In March 2012, Rainey met with Harald and Margi Bauer and gave them a tour of the Air Force Flight Test Center at Edwards AFB. As a teenager during World War II, Bauer tested the Heinkel He 162 for the German Luftwaffe. After the war, he graduated from the University of Kentucky, became a United States citizen, flew for U.S. Navy during the Korean War, and had a successful career as an Associated Press and United Press International journalist.

During 2012, Rainey continued to perform F-22 flight testing at Edwards AFB. On April 6, he was on hand to congratulate his friend, James Brown, who became the first test pilot to reach 1,000 flight hours in the F-22.

On May 4, 2012, Rainey piloted the first flight of the QF-16 Full-Scale Aerial Target (FSAT) at Cecil Field in Jacksonville, Florida. The QF-16 is a target drone variant of the F-16 that is planned to replace the aging QF-4. Rainey's 66-minute flight to validate flying qualities and drone operation is the first step of the QF-16 flight test program that will be performed at Tyndall Air Force Base, Holloman Air Force Base, and White Sands Missile Range.

Rainey flew the 1,000th sortie of the Raptor program on April 19, 2013, in aircraft 4007 while testing the Increment 3.2A avionics software upgrade. Aircraft 4007 is the oldest flying Raptor and is often referred to as the "James Bond jet" due to the similarity with the fictional British secret agent's code name - "007".

===Lockheed Martin===
In January 2014, Rainey joined Lockheed Martin as F-22 chief test pilot. He spent the next year testing improvements and new capabilities on the jet. On January 22, 2015, Rainey reached a milestone 1,000 hours flying the F-22 Raptor. As test director, Rainey has been overseeing F22 capability improvements including weapons, data links, and an automatic ground collision avoidance system.

Rainey has worked on the F-22 program nearly from its beginning. On May 17, 1998, he was the first Air Force pilot to fly the F-22. Exactly twenty years later on May 17, 2018, now as Lockheed's chief F-22 test pilot, Rainey again flew the fighter to exceed 1,260 flight hours in the Raptor. To celebrate this anniversary, Rainey received a "wash down" from the ground support team. Normally reserved for a pilot's final or "fini" flight, a wash down soaks the pilot with water or champagne as he or she exits the aircraft. The wash down has been a tradition for military aviators since World War II.

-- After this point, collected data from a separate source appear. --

(** * ASCII Oracle: the command pipeline

    A shallow embedding of the command interpretation pipeline of the
    ASCII Oracle terminal, and the properties its specification states:

    - [frontend/src/utils/commandParser.ts]: [tokenize], [parseCommand],
      [isValidCommand];
    - the command executor ([executeCommand] and its handlers
      [executeUpload], [executeHologram], [executeSolve],
      [executeChemistry]);
    - the terminal component's [evaluateMath] and [calcMolarMass].

    Strings.  A JavaScript string is a sequence of UTF-16 code units.  The
    embedding uses [string], one [ascii] per code unit, so it covers the
    strings whose code units lie in U+0000..U+00FF; on that alphabet
    [trim] and [toLowerCase] are given exactly.

    Objects used as maps ([flags], the element tables) are finite maps
    from own property names to values.  What such an object inherits
    from [Object.prototype] is given where the code meets it: an
    assignment under the name [__proto__] stores nothing ([setFlag]),
    and a lookup under an inherited name finds the inherited value
    ([elementsOr]). *)

From stdpp Require Import gmap strings list.
From Stdlib Require Import Ascii NArith ZArith Floats.

Set Warnings "-inexact-float".

(** ** JavaScript string primitives *)

Module JS.

(** The characters that cannot be typed inside a literal. *)
Definition dquote : ascii := "034"%char.
Definition squote : ascii := "039"%char.
Definition newline : ascii := "010"%char.

(** A character as a string of length one, as [input[i]] is. *)
Definition str (c : ascii) : string := String c EmptyString.

(** Truthiness of a string: [if (s)] holds for every non-empty string. *)
Definition truthy (s : string) : bool :=
  match s with EmptyString => false | String _ _ => true end.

===Stratolaunch Systems===
In 2022, Rainey left Lockheed Martin and accepted a test pilot position with Stratolaunch Systems where he is helping to test the world's largest airplane, Scaled Composites Roc, that will eventually be used to launch aerospace payloads. On May 4, 2022, Rainey co-piloted Roc on the first test of a pylon to which hypersonic vehicles will be mounted. In 2023, he provided insights on the F-22 and the Roc at an event hosted by the Western Museum of Flight, and described challenges landing large aircraft.

Rainey and his wife, Cindy, live at the Rosamond Skypark where they fly their Van's Aircraft RV-4 and Cessna 180 Skywagon.

==Honors==
Rainey is a fellow and past president of the Society of Experimental Test Pilots.